1. Field of the Invention
This invention relates to an apparatus and method for laser machine ablation to produce complex patterns suitable for the rapid and accurate patterning of one or more layers of material while not etching an underlying different material layer.
2. Description of Related Art
The use of ablation patterning of various materials including polymers is well known. U.S. Pat. No. 4,508,749, Brannon et al., for example, discloses the use of ultraviolet radiation for etching through a polyimide layer. This patent is aimed at producing tapered openings through the polyimide layer to expose an underlying metal layer so that an electrical connection can be made to the metal. U.S. Pat. No. 5,236,551, issued for Pan describes the use of ablation etching to pattern a polymetric material layer that is then used as a mask for etching patterns in an underlying metal layer with chemical etchants.
Polymeric materials have high absorptivity in the region, UV and limited thermal diffusivity, limiting spread of absorbed energy, and facilitating energy density build up in the desired volume of material, and explosion of the material when threshold is exceeded. The ablation process stops automatically when the low absorptive, high thermal diffusivity metallic layer is exposed. The above patents do not disclose the desirable ablation etching of low UV absorptive dielectric materials used in the manufacture of semiconductor devices, e.g. silicon dioxide and silicon nitride, which may also be used in combination with polyimides.
Ablation of low absorptive dielectric materials requires radiant energies approaching those needed to ablate metals, which in turn limits ablation process selectivity. This is the problem Mitwalsky et al. solved in U.S. Pat. No. 5,843,363 which describes ablation etching of a pattern through one or more dielectric layers overlying a conductive material to provide electrical contact access through aligned openings. The principle disclosed to terminate ablation at successive layers involves end point detection including monitoring material specific emission, changes in surface reflectivity, and material ions. Other methods described include predictive end points using a specific number of laser energy pulses, changing the absorptive characteristics of the dielectric material by changing the radiation wavelength, and darkening the material to increase absorption.
A limitation of the prior art inventions described above is the use of an electrically conductive metallic underlying layer and the use of physical masks to define ablation etch patterns. In many patterning processes the underlying base material is not metallic but the need to terminate ablation etching at intermediate layers of different materials is needed. Further, the creation of physical masks is time consuming and costly. Thus, there is a clear need for an economical, programmable system to rapidly create and change ablation patterns. There is also a need for a means to accomplish end point layer detection including time, layer thickness, reflectivity and quantity of material removal. An ability to flexibly arrange alternate material layers and to create arbitrary ablation patterns could significantly reduce process time and cost.

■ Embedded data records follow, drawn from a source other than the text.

(** What one pass over the cache does. *)
Lemma push_matching_spec cache : forall s s' rest pushed,
  push_matching s cache = (s', rest, pushed) -> cache_ok cache -> seq_ok (mNextSequenceNumber s) ->
  seq_ok (mNextSequenceNumber s') /\ cache_ok rest /\
  (if pushed then (length rest < length cache)%nat
   else rest = cache /\ s' = s /\ Forall (fun b => mSequenceNumber b <> mNextSequenceNumber s) cache).
Proof.
  induction cache as [|it cache IH]; intros s s' rest pushed Hp Hc Hn; cbn in Hp.
  - injection Hp as <- <- <-; repeat split; constructor || apply Hn.
  - apply Forall_cons in Hc as [Hit Hc]; case_match eqn:E; b2p.
    + destruct (push_matching _ cache) as [[s1 r1] p1] eqn:Ep; injection Hp as <- <- <-.
      destruct (IH _ _ _ _ Ep Hc) as (H1 & H2 & H3); [by apply push_next_ok|].
      repeat split; try done; try apply H1; destruct p1; cbn; [lia|destruct H3 as (-> & _); lia].
    + destruct (push_matching s cache) as [[s1 r1] p1] eqn:Ep; injection Hp as <- <- <-.
      destruct (IH _ _ _ _ Ep Hc Hn) as (H1 & H2 & H3); repeat split; try apply H1;
        [by apply Forall_cons_2|]; destruct p1; cbn; [lia|].
      destruct H3 as (-> & -> & H3); repeat split; by apply Forall_cons_2.
Qed.

(** The state the loop may leave. *)
Definition loop_ok (s : RtpStreamListener) : Prop :=
  seq_ok (mNextSequenceNumber s) /\ cache_ok (mBufferCache s) /\ zlen (mBufferCache s) < 5.

Lemma cached_loop_small n : forall s fuel, seq_ok (mNextSequenceNumber s) -> cache_ok (mBufferCache s) ->
  (length (mBufferCache s) <= n)%nat -> (n < 5)%nat -> (n < fuel)%nat ->
  exists s', cached_loop fuel s = Done s' /\ loop_ok s'.
Proof.
  induction n as [|n IH]; intros s [|fuel] Hs Hc Hlen Hn Hf; try lia; cbn [cached_loop];
    destruct (push_matching s (mBufferCache s)) as [[s1 rest] pushed] eqn:Ep;
    destruct (push_matching_spec _ _ _ _ _ Ep Hc Hs) as (H1 & H2 & H3).
  - assert (Hr : rest = []) by (destruct pushed; [lia|destruct H3 as (-> & _); by apply nil_length_inv; lia]).
    subst rest; cbn; eexists; split; [done|]; repeat split; try apply H1; constructor || cbn; lia.
  - assert (Hl : (length rest <= S n)%nat) by (destruct pushed; [lia|destruct H3 as (-> & _); lia]).
    destruct ((0 <? zlen rest) && pushed) eqn:E.
    + apply andb_prop in E as [_ ->]; apply IH; cbn; try done; lia.
    + rewrite (proj2 (Z.eqb_neq _ _)) by (unfold zlen, MAX_RTP_BUFFER_CACHE; lia).
      eexists; split; [done|]; repeat split; cbn; try apply H1; try done; unfold zlen; lia.
Qed.

Lemma cached_loop_full (d : nat) : forall s it fuel, seq_ok (mNextSequenceNumber s) ->
  cache_ok (mBufferCache s) -> length (mBufferCache s) = 5%nat -> it ∈ mBufferCache s ->
  (mSequenceNumber it - mNextSequenceNumber s) mod 65536 = Z.of_nat d -> (d + 7 < fuel)%nat ->
  exists s', cached_loop fuel s = Done s' /\ loop_ok s'.
Proof.
  induction d as [|d IH]; intros s it [|fuel] Hs Hc Hlen Hit Hd Hf; try lia; cbn [cached_loop];
    destruct (push_matching s (mBufferCache s)) as [[s1 rest] pushed] eqn:Ep;
    destruct (push_matching_spec _ _ _ _ _ Ep Hc Hs) as (H1 & H2 & H3).
  all: assert (Hpushed : pushed = true -> exists s', (if (0 <? zlen rest) && pushed then
      cached_loop fuel (s1 <| mBufferCache := rest |>)
    else if zlen rest =? MAX_RTP_BUFFER_CACHE then
      cached_loop fuel (s1 <| mBufferCache := rest |> <| mNextSequenceNumber :=
        Z.land (mNextSequenceNumber (s1 <| mBufferCache := rest |>) + 1) 65535 |>)
    else Done (s1 <| mBufferCache := rest |>)) = Done s' /\ loop_ok s').
  1,3: intros ->; case_if; [apply (cached_loop_small 4); cbn; try done; lia|];
    rewrite (proj2 (Z.eqb_neq _ _)) by (unfold zlen, MAX_RTP_BUFFER_CACHE; lia);
    eexists; split; [done|]; repeat split; cbn; try apply H1; try done; unfold zlen; lia.
  - apply Hpushed; destruct pushed; [done|]; destruct H3 as (_ & _ & H3); exfalso.
    rewrite Forall_forall in H3; unfold cache_ok in Hc; rewrite Forall_forall in Hc.
    specialize (H3 _ Hit); specialize (Hc _ Hit); apply Z.mod_divide in Hd as [k Hk]; [|lia].
    unfold seq_ok in *; lia.
  - destruct pushed; [by apply Hpushed|]; destruct H3 as (-> & -> & _).
    rewrite andb_false_r, (proj2 (Z.eqb_eq _ _)) by (unfold zlen, MAX_RTP_BUFFER_CACHE; lia).
    assert (Hnext : Z.land (mNextSequenceNumber s + 1) 65535 = (mNextSequenceNumber s + 1) mod 65536)
      by (apply land_65535; unfold seq_ok in *; lia).
    apply (IH _ it); cbn; rewrite ?Hnext; try done; try lia.
    + apply Z.mod_pos_bound; lia.
    + pose proof (Z.mod_pos_bound (mSequenceNumber it - mNextSequenceNumber s) 65536 ltac:(lia)).
      rewrite Zminus_mod_idemp_r.
      replace (mSequenceNumber it - (mNextSequenceNumber s + 1)) with (mSequenceNumber it - mNextSequenceNumber s - 1) by lia.
      rewrite <- Zminus_mod_idemp_l, Hd, Z.mod_small by lia; lia.
Qed.

Lemma processCachedBuffers_ok s : seq_ok (mNextSequenceNumber s) -> cache_ok (mBufferCache s) ->
  (length (mBufferCache s) <= 5)%nat -> exists s', processCachedBuffers s = Done s' /\ loop_ok s'.
Proof.
  intros Hn Hc Hlen; unfold processCachedBuffers, cached_fuel.
  destruct (decide (length (mBufferCache s) = 5%nat)) as [Heq|Hne].
  - destruct (mBufferCache s) as [|it cache] eqn:E; [done|].
    pose proof (Z.mod_pos_bound (mSequenceNumber it - mNextSequenceNumber s) 65536 ltac:(lia)).
    apply (cached_loop_full (Z.to_nat ((mSequenceNumber it - mNextSequenceNumber s) mod 65536)) s it);
      rewrite ?E; try done; [apply elem_of_cons; by left|lia|lia].
  - apply (cached_loop_small 4); try done; lia.
Qed.

Lemma insert_cache_perm b l : insert_cache b l ≡ₚ b :: l.
Proof.
  induction l as [|it l IH]; cbn; [done|]; case_if; [done|].
  rewrite IH; apply Permutation_swap.
Qed.

(** The state between two packets. *)
Definition rtp_ok (s : RtpStreamListener) : Prop :=
  (mNextSequenceNumber s = -1 /\ mBufferCache s = []) \/ loop_ok s.

Lemma fold_push_next l s : (mNextSequenceNumber s = -1 \/ seq_ok (mNextSequenceNumber s)) ->
  cache_ok l -> let s' := fold_left (fun s it => pushBuffertoBQ s (mBuffer it) (mSequenceNumber it)) l s in
  (mNextSequenceNumber s' = -1 \/ seq_ok (mNextSequenceNumber s')).
Proof.
  revert s; induction l as [|it l IH]; intros s Hs Hl; cbn; [done|].
  apply Forall_cons in Hl as [Hit Hl]; apply IH; [right; by apply push_next_ok|done].
Qed.

Lemma process_payload_ok s payload n : rtp_ok s -> seq_ok n ->
  exists s', process_payload s payload n = Done s' /\ loop_ok s'.
Proof.
  intros Hs Hn; unfold process_payload, place_packet; cbv zeta.
  assert (Hc : cache_ok (mBufferCache s) /\ (length (mBufferCache s) < 5)%nat).
  { destruct Hs as [[_ ->]|(_ & ? & ?)]; [split; [constructor|cbn; lia]|unfold zlen in *; split; [done|lia]]. }
  destruct Hc as [Hc Hlen]; case_if; [|case_if; [|case_if]].
  - step_done; destruct (0 <? zlen (mBufferCache s)).
    + apply processCachedBuffers_ok; cbn; try done; [exact (push_next_ok s payload n Hn)|lia].
    + eexists; split; [done|]; split; [exact (push_next_ok s payload n Hn)|split; [done|cbn; unfold zlen; lia]].
  - step_done; eexists; split; [done|]; split; [exact (push_next_ok s payload n Hn)|split; [apply Forall_nil_2|reflexivity]].
  - step_done.
    assert (Hnext : seq_ok (mNextSequenceNumber s)).
    { destruct Hs as [[Hm _]|[? _]]; [lia|done]. }
    pose proof (insert_cache_perm (mkBufferInfo n payload) (mBufferCache s)) as Hperm.
    assert (Hc' : cache_ok (insert_cache (mkBufferInfo n payload) (mBufferCache s)))
      by (unfold cache_ok; rewrite Hperm; by apply Forall_cons_2).
    destruct (0 <? zlen (mBufferCache s)) eqn:Ez; b2p.
    + apply processCachedBuffers_ok; cbn; try done; rewrite Hperm; cbn; lia.
    + eexists; split; [done|]; split; [done|split; [done|]]; cbn.
      unfold zlen in *; rewrite Hperm; cbn; lia.
  - unfold zlen, MAX_RTP_BUFFER_CACHE in *; lia.
Qed.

Briefly described, the invention comprises an apparatus and method for laser machine ablation to produce complex patterns suitable for the rapid and accurate patterning of one or more layers of material while not etching an underlying different material layer. The invention combines the functions of a programmable thin film micromirror array to produce a maskless pattern for material ablation and a monitoring system to rapidly correct workpiece positional errors and accurately control material removal.
The preprogrammed thin film micromirror array (TMA) has individually addressable and moveable mirrors capable of redistributing the laser output beam energy to produce a desired two-dimensional machining pattern. Simple and complex predetermined energy patterns can be created and rapidly changed. Different patterns can be generated on successive laser energy pulses both in energy distribution and geometric location, to create accurate, complex three-dimensional machining of a workpiece, not easily achieved by conventional machining techniques. An electronic tracking system is included to precisely align the laser energy patterns with workpiece features/indices and to continuously monitor the removal of material from the workpiece.